Веселье здесь было почетным гостем, никогда не покидавшим ни огромных воинов, ни шумных валькирий, ни самих многочисленных хозяев Гладсхейма. Вот только оно сейчас невыносимо раздражало, словно по покоям носились рои пчел, не замолкавших ни на минуту.
Лог повертел в руках полупустой кубок.
- Ты снова пьешь?
Вряд ли кубки были предназначены для воды, Фригг. Это же очевидно.
Но вслух он говорить это не стал. Совсем недавно ещё змея Скади испытывала его тело на прочность своим ядом не один век - нетрезвая выходка Лога на пиру стоила ему жизни двоих детей и мести разгневанной бабёнки с луком наперевес за смерть своего отца. Который был слишком беспечным и безмозглым любителем стихов и песен, чтобы выжить в царстве этого сурового мира.
Его дети. Либо они погибали, либо были обречены пугать всех собой.
Кроме одного, которого он любил больше всех, даже ещё не рожденным потому, что тот был сотворён любовью и назван в честь восходящего солнца, которое должно было освещать дорогу маленького сына бога северных земель.
Его сын. Его Райз, такой же красивый, как его мать и такой же проклятый, как и все его дети.
Фригг приблизилась к нему, и Лог недовольно вздохнул. Приемная мать не могла понять, что он просто не хочет быть таким, каким она пыталась его видеть. Она сама послужила тому причиной.
- Мне тяжело смотреть на тебя, - её голос был полон участия и заботы.
Потому, что ты смотришь на то, что сама сделала.
- Когда ты теряла своих детей, тебе было больно? - Произнёс Лог, слушая взрывы смеха, доносящиеся из пиршественной залы.
Фригг внезапно заинтересовалась своими золотыми браслетами, поправляя их на руке. Затем, спустя некоторое время, деланно спокойно ответила:
- Мне было больно так, словно часть моей души покинула меня, а пустоту на её месте невозможно ни восполнить, ни успокоить. И эта боль не исчезает с годами.
- Тогда как ты могла спокойно разрешить убить ребенка, который не сделал тебе ничего? - От пальцев Лога на металле кубка оставались вмятины.
Она приблизилась к нему, кладя руку на его плечо, словно желая быть более ближе и показать, что ей не безразличны его слова.
- Поверь, не было ни дня, когда бы я не вспоминала об этом. Но я не могу вернуть те дни и исправить всё.
Невероятно. Гордая Фригг почти приносила свои извинения.

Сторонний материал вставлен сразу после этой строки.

(* ===== verification/Minio.v ===== *)
(** * internal/storage/object/store.go: the S3 client

    The one implementation of the object store, over a bucket of the minio client.
    The client is not part of the program: [MinioClient] is the calls the code
    makes, [MinioLaws] what it relies on of them, in the words of the S3 API and of
    the client's documentation: an object has at most five terabytes; the size given
    with a put is that of the data; a range is inclusive at both ends, and an end of 0
    behind a positive start leaves it open; a listing goes below a slash only when it
    is recursive; a service that answers reports the removal of a missing key as done.
    The file proves that the store keeps the laws the rest of the object backend was
    verified against ([Objects]). *)

From S2P Require Import Prelude Kbytes Strconv Objects.

(** minio.ListObjectsOptions, the fields that are set. *)
Record ListObjectsOptions := mkListOpts { lo_Prefix : string; lo_Recursive : bool }.

(** [Opts]: minio.GetObjectOptions.  [GetObject] answers what reading the object to
    its end gives, for the object is fetched while it is read. *)
Class MinioClient (C Opts : Type) := {
  PutObject : string -> string -> list byte -> Z -> C -> C * option error;
  noRange : Opts;
  SetRange : Z -> Z -> Opts -> Opts + error;
  GetObject : C -> string -> string -> Opts -> (list byte + error) + error;
  ListObjects : C -> string -> ListObjectsOptions -> list (string + error);
  RemoveObject : string -> string -> C -> C * option error }.

(** The bytes of [d] from [a] through [b], or to the end. *)
Definition rangeOf (r : option (Z * option Z)) (d : list byte) : list byte :=
  match r with
  | None => d
  | Some (a, None) => drop (Z.to_nat a) d
  | Some (a, Some b) => take (Z.to_nat (b - a + 1)) (drop (Z.to_nat a) d)
  end.

Definition startsWith (prefix s : string) : bool := String.prefix prefix s.

(** [bucketView c b]: the objects of bucket [b]; [answers c b]: the service is there
    and accepts the credentials, so that no call fails for a reason of its own. *)
Class MinioLaws (C Opts : Type) `{MinioClient C Opts} := {
  bucketView : C -> string -> gmap string (list byte);
  answers : C -> string -> Prop;
  rangeIn : Opts -> option (Z * option Z);
  view_small c b key d : bucketView c b !! key = Some d -> zlen d <= 5 * 2 ^ 40;
  put_ok b key data c c' : PutObject b key data (zlen data) c = (c', None) -> bucketView c' b = <[key := data]> (bucketView c b);
  put_fails b key data n c c' er : PutObject b key data n c = (c', Some er) ->
    forall k, k <> key -> bucketView c' b !! k = bucketView c b !! k;
  put_answers b key data c : answers c b -> zlen data <= 5 * 2 ^ 40 -> (PutObject b key data (zlen data) c).2 = None;
  noRange_ok : rangeIn noRange = None;
  range_open o o' a : 0 < a -> SetRange a 0 o = inl o' -> rangeIn o' = Some (a, None);
  range_closed o o' a b : 0 <= a <= b -> SetRange a b o = inl o' -> rangeIn o' = Some (a, Some b);
  range_accepted o a b : (0 < a /\ b = 0) \/ 0 <= a <= b -> exists o', SetRange a b o = inl o';
  get_ok c b key o d data : bucketView c b !! key = Some d -> GetObject c b key o = inl (inl data) -> data = rangeOf (rangeIn o) d;
  get_missing c b key o data : bucketView c b !! key = None -> GetObject c b key o <> inl (inl data);
  get_answers c b key o d : answers c b -> bucketView c b !! key = Some d -> exists data, GetObject c b key o = inl (inl data);
  list_ok c b prefix ks : ListObjects c b (mkListOpts prefix true) = map inl ks ->
    forall k, k ∈ ks <-> startsWith prefix k = true /\ is_Some (bucketView c b !! k);
  list_answers c b o : answers c b -> exists ks, ListObjects c b o = map inl ks;
  remove_ok b key c c' : RemoveObject b key c = (c', None) -> bucketView c' b = delete key (bucketView c b);
  remove_fails b key c c' er : RemoveObject b key c = (c', Some er) ->
    forall k, k <> key -> bucketView c' b !! k = bucketView c b !! k;
  remove_answers b key c : answers c b -> (RemoveObject b key c).2 = None }.

(** ** The configuration *)

(** store.go [Config]. *)
Record S3Config := mkS3Config { s3_Endpoint : string; s3_Bucket : string; s3_AccessKey : string; s3_SecretKey : string; s3_Region : string }.

Definition TrimPrefix (s pre : string) : string := if String.prefix pre s then string_drop (String.length pre) s else s.

Definition splitScheme (endpoint : string) : string * bool :=
  if String.prefix "https://" endpoint then (TrimPrefix endpoint "https://", true)
  else if String.prefix "http://" endpoint then (TrimPrefix endpoint "http://", false)
  else (endpoint, false).

Section Store.
Context {C Opts : Type} `{MinioClient C Opts}.

Record minioStore := mkMinio { ms_client : C; ms_bucket : string }.

(** [connect]: minio.New on host, credentials, TLS and region. *)
Definition NewMinIO (connect : string -> string * string -> bool -> string -> C + error) (cfg : S3Config) : minioStore + error :=
  let '(endpoint, secure) := splitScheme (s3_Endpoint cfg) in
  match connect endpoint (s3_AccessKey cfg, s3_SecretKey cfg) secure (s3_Region cfg) with
  | inr er => inr er
  | inl client => inl (mkMinio client (s3_Bucket cfg))
  end.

- Значит, все эти годы, ты знала - что со мной, но молчала, делая вид, что тебе это безразлично?
- Я знала, что ты не можешь обрести покоя и временами скитаешься по мирам в попытках утешиться. Мне было предсказано, что всё это принесёт огромные беды, если я не приму решение и не сделаю так, как должно.
- Откуда ты знаешь, что твои предсказатели говорили, будто ты должна сделать именно то, что ты и наделала? Может, от тебя ждали иного решения! - Голос Лога звучал слишком напряженно и громко.
Лицо Фригг внезапно ответило ему, что она не единожды думала об этом.
- Ты знала, что могла и ошибиться, - выдохнул Лог.
- Что сделано, то сделано, - голос Фригг зазвучал холодно и сурово, - тебе стоит смотреть вперед, а не назад. Надвигается Последняя Битва, и это прощальный пир перед началом приготовлений к ней. Проходы падают под натиском армий демонов. Мир людей уже почти уничтожен ими.
Скоро всё будет поглощено войной.
Затем она развернулась и ушла, чтобы присоединиться к веселью, царившему внизу и, ожидая, что её слова заставят Лога одуматься и последовать за ней.
Лог отставил кубок и покачал головой, повернувшись к большому зеркалу на стене, в котором сверкало великолепное убранство его покоя.
- Значит, мой сын смог выжить лишь для того, чтобы умереть снова.
Из отражения в зеркале на него смотрел тот, кого его сын называл Хедрунгом. Одно из многочисленных обличий, такое же бесполезное и бессмысленное, как и все его поступки. И рыжий Лог запустил кубком в свое отражение, разбивая стекло на мириады осколков.